◆ Dataset records
Inductive privilege_action : Type :=
| AShowPrivilege (type : val) | APrivilegeRole | ASavePrivilege | ADelPrivileges.
Definition privilege_handler (a : privilege_action) : prog unit :=
  match a with
  | AShowPrivilege type => privilege_showUserModal type
  | APrivilegeRole => privilege_roleName_change
  | ASavePrivilege => saveUserPrivilege
  | ADelPrivileges => delPrivileges
  end.
Definition privilege_page : page :=
  {| p_action := privilege_action; p_load := privilege_load; p_handler := privilege_handler |}.

(** ** Deletions *)

(** What the user sees of the answer to a deletion: the outputs [ok] of a
    granted one, nothing of a refused one, and an error if there is no answer. *)
Definition reaction (grants : val -> bool) (ok : list output) (res : ajax_result) : list output :=
  match res with
  | Success d =>
      match get_prop d "code" with
      | Some c => if grants c then ok else []
      | None => [Uncaught (Str "TypeError: code")]
      end
  | Failure x _ => [Told (Str "操作失败") (or_else x (Str "")) "error"]
  end.

(** A deletion asks first; its confirmation sends one request, whose body is a
    JSON text of [sent], and reacts to the answer. *)
Definition deletion (E : env) (pg : page) (w : world) (a : p_action pg) (input : string)
    (title : string) (mk : val -> request) (sent : list val) (grants : val -> bool) (ok : list output) : Prop :=
  let w' := step E pg w (Act a) in
  news E pg w (Act a) = [Asked (warn title "执行")] /\
  exists text, parse text = Some (Arr sent) /\
    let r := mk (Str text) in
    let res := e_server E (w_out w') r in
    news E pg w' (Confirm input) = Sent r :: Answered r res :: reaction grants ok res.

Lemma deletion_news E pg w (a : p_action pg) input title mk tid body sent cb err grants ok t :
  p_handler pg a = (rows <- selections tid ;; body rows) -> w_tables w !! tid = Some t ->
  body (selected_rows t) = swal (warn title "执行") (Fn0 (ajax (mk (json (Arr sent))) cb err)) ->
  clean (Arr sent) = true -> (forall v, r_async (mk v) = false) ->
  (forall res v, w_out (task E (match res with Success d => cb d | Failure x _ => err x end) v) = w_out v ++ reaction grants ok res) ->
  deletion E pg w a input title mk sent grants ok.
Proof.
  intros Ha Ht Hb Hc Hmk Hcb. unfold deletion, news. cbn [step]. destruct (stringify_clean _ Hc) as (text & Htext).
  assert (task E (p_handler pg a) w = emit (Asked (warn title "执行"))
    (set_dialog (Some (DialogState (warn title "执行") (Fn0 (ajax (mk (Str text)) cb err)))) w)) as ->.
  { unfold task. rewrite Ha, run_bind, run_selections, Ht. cbn [from_option]. rewrite Hb. unfold json. by rewrite Htext. }
  split; [cbn; by rewrite drop_app_length|]. exists text. split; [by apply parse_stringify|].
  unfold press_confirm. cbn [w_dialog emit set_dialog so_close warn ask].
  rewrite task_ajax_sync, Hcb by done. cbn [w_out emit set_dialog].
  by rewrite <- app_assoc, <- app_assoc, drop_app_length.
Qed.

(** The callbacks of the deletions, on every answer. *)
Ltac reacts :=
  intros [d|x st] v; [|done];
  unfold reaction, task, code_is, get; destruct (get_prop d "code") as [c|]; [|done];
  cbn [bind run]; case_match; cbn; by rewrite ?app_nil_r, <- ?app_assoc.

Definition told_deleted : output := Told (Str "删除!") (Str "删除成功") "success".

(** Deleting roles asks first; the confirmation sends the ids of the
    selected roles, and the user is told of a deletion, and the list loaded
    again, only if the server granted it.  A refusal is not shown. *)
Theorem role_deletion (E : env) (w : world) (t : table) (input : string) :
  w_tables w !! table_id = Some t -> clean (Arr (pluck "role_id" (selected_rows t))) = true ->
  deletion E role_page w ADelRoles input "删除角色"
    (fun v => post_sync "/userInfo/delRole" [("roleIds", v)]) (pluck "role_id" (selected_rows t))
    (fun c => loose_eq c (int 0)) [told_deleted; Refreshed table_id role_url].
Proof. intros Ht Hc. eapply (deletion_news _ role_page); [reflexivity|done|reflexivity|done..|]. reacts. Qed.

(** Deleting privileges asks first; the confirmation sends the user and the
    cluster of each selected row, and only a granted deletion is announced. *)
Theorem privilege_deletion (E : env) (w : world) (t : table) (input : string) :
  w_tables w !! table_id = Some t -> clean (Arr (List.map privilege_key (selected_rows t))) = true ->
  deletion E privilege_page w ADelPrivileges input "删除用户"
    (fun v => post_sync "/userInfo/delPrivileges" [("privileges", v)]) (List.map privilege_key (selected_rows t))
    (fun c => strict_eq c (int 0)) [told_deleted; Refreshed table_id privilege_url].
Proof. intros Ht Hc. eapply (deletion_news _ privilege_page); [reflexivity|done|reflexivity|done..|]. reacts. Qed.

Definition privilege_row (u : string) (c p : Z) (b : bool) : val :=
  Obj [("state", Bool b); ("user_name", Str u); ("cluster_id", int c); ("privilege", int p)].
Definition privilege_rows : list val :=
  [privilege_row "ann" 1 2 true; privilege_row "bob" 2 3 false; privilege_row "cat" 0 1 true].
Definition privilege_table : table := Table "state" privilege_rows.
Definition table_world (t : table) : world := World ∅ ∅ [] {[table_id := t]} None [] [].
Definition granting : env := served (fun _ => Success (Obj [("code", int 0); ("msg", Str "ok")])).

Lemma privilege_deletion_witness :
  deletion granting privilege_page (table_world privilege_table) ADelPrivileges "" "删除用户"
    (fun v => post_sync "/userInfo/delPrivileges" [("privileges", v)])
    [Obj [("user_name", Str "ann"); ("cluster_id", int 1)]; Obj [("user_name", Str "cat"); ("cluster_id", int 0)]]
    (fun c => strict_eq c (int 0)) [told_deleted; Refreshed table_id privilege_url].
Proof. apply (privilege_deletion granting (table_world privilege_table) privilege_table ""); vm_compute; reflexivity. Defined.

Definition role_rows : list val :=
  [Obj [("state", Bool true); ("role_id", int 1)]; Obj [("state", Bool false); ("role_id", int 2)]].

Lemma role_deletion_witness :
  deletion granting role_page (table_world (Table "state" role_rows)) ADelRoles "" "删除角色"
    (fun v => post_sync "/userInfo/delRole" [("roleIds", v)]) [int 1]
    (fun c => loose_eq c (int 0)) [told_deleted; Refreshed table_id role_url].
Proof. apply (role_deletion granting _ (Table "state" role_rows) ""); vm_compute; reflexivity. Defined.

(** The rows that a deletion of users leaves. *)
Definition rows_left (res : ajax_result) (ids : list val) (rows : list val) : list val :=
  match res with
  | Success d =>
      if strict_eq (field d "code") (int 200)
      then List.filter (fun r => negb (row_removed "id" (Arr ids) r)) rows else rows
  | Failure _ _ => rows
  end.

Lemma delUserErps_answer E res ids w t :
  w_tables w !! table_id = Some t ->
  rows_of (task E (match res with
                   | Success d =>
                       ok <- code_is d 200 ;;
                       if ok then swal3 "删除!" (Str "删除成功") "success" ;; remove_rows table_id "id" (Arr ids)
                       else done
                   | Failure x _ => failed_res "操作失败" x
                   end) w) table_id = rows_left res ids (t_rows t).
Proof.
  intros Ht. unfold rows_of, rows_left, task. destruct res as [d|x st]; [|cbn; by rewrite Ht].
  unfold code_is, get, field. destruct (get_prop d "code") as [c|]; [|cbn; by rewrite Ht].
  cbn [bind run]. change (default Undef (Some c)) with c. destruct (strict_eq c (int 200)); cbn; [|by rewrite Ht].
  by rewrite lookup_alter_eq, Ht.
Qed.

(** Deleting users asks first and sends the ids of the selected users; their
    rows leave the table exactly if the answer has code 200, the code this page
    takes for success. *)
Theorem user_deletion (E : env) (off : Z) (w : world) (t : table) (input : string) (res : ajax_result) :
  w_tables w !! table_id = Some t -> clean (Arr (pluck "id" (selected_rows t))) = true ->
  (forall log r, e_server E log r = res) ->
  deletion E (user_page off) w ADelErps input "删除用户"
    (fun v => post_sync "/userInfo/delUserInfoById" [("userIds", v)]) (pluck "id" (selected_rows t))
    (fun c => strict_eq c (int 200)) [told_deleted] /\
  rows_of (steps E (user_page off) w [Act ADelErps; Confirm input]) table_id =
    rows_left res (pluck "id" (selected_rows t)) (t_rows t).
Proof.
  intros Ht Hc Hres. split.
  - eapply (deletion_news _ (user_page off)); [reflexivity|done|reflexivity|done..|]. reacts.
  - cbn [steps fold_left step p_handler user_page user_handler]. unfold delUserErps. unfold task at 1.
    rewrite run_bind, run_selections, Ht. unfold swal, done. cbn [from_option run finish].
    unfold press_confirm. cbn [w_dialog emit set_dialog so_close warn ask].
    unfold delUserErps_send. rewrite task_ajax_sync, Hres by done. by apply delUserErps_answer.
Qed.

Definition user_row (id : Z) (b : bool) : val := Obj [("id", int id); ("state", Bool b)].
Definition user_table : table := Table "state" [user_row 1 true; user_row 2 false].
Definition code_200 : ajax_result := Success (Obj [("code", int 200)]).

Lemma user_deletion_witness :
  rows_of (steps (served (fun _ => code_200)) (user_page 0) (table_world user_table) [Act ADelErps; Confirm ""]) table_id =
    [user_row 2 false].
Proof.
  apply (user_deletion (served (fun _ => code_200)) 0 (table_world user_table) user_table "" code_200);
    [vm_compute; reflexivity..|done].
Defined.

(** ** Adding a privilege after editing one *)

Lemma privilege_edit_values E w t row rest :
  w_tables w !! table_id = Some t -> selected_rows t = row :: rest -> is_object row = true ->
  let w' := task E (privilege_showUserModal (Str "edit")) w in
  value_of w' "#roleName" = field row "privilege" /\ value_of w' "#clusterId" = field row "cluster_id".
Proof.
  intros Ht Hsel Hrow. cbv zeta. unfold task, privilege_showUserModal, first_selected.
  change (loose_eq (Str "edit") (Str "add")) with false. change (loose_eq (Str "edit") (Str "edit")) with true.
  cbv iota. unfold set_attr, do_op. cbn [bind]. cbn [run exec_op].
  rewrite run_bind, run_bind, run_selections. cbn [set_attrs w_tables]. rewrite Ht. cbn [from_option]. rewrite Hsel.
  cbn [run head]. unfold show_modal, set_val, do_op.
  repeat (rewrite get_object by done; cbn [bind run exec_op]). cbn [finish].
  unfold value_of, attr_of. cbn. by rewrite !lookup_insert_eq, lookup_insert_ne, lookup_insert_eq.
Qed.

◆ Directions
Your answer must be the data above, copied exactly from its first line through the line containing "(** What the", and nothing more.

◆ Answer
Inductive privilege_action : Type :=
| AShowPrivilege (type : val) | APrivilegeRole | ASavePrivilege | ADelPrivileges.
Definition privilege_handler (a : privilege_action) : prog unit :=
  match a with
  | AShowPrivilege type => privilege_showUserModal type
  | APrivilegeRole => privilege_roleName_change
  | ASavePrivilege => saveUserPrivilege
  | ADelPrivileges => delPrivileges
  end.
Definition privilege_page : page :=
  {| p_action := privilege_action; p_load := privilege_load; p_handler := privilege_handler |}.

(** ** Deletions *)

(** What the user sees of the answer to a deletion: the outputs [ok] of a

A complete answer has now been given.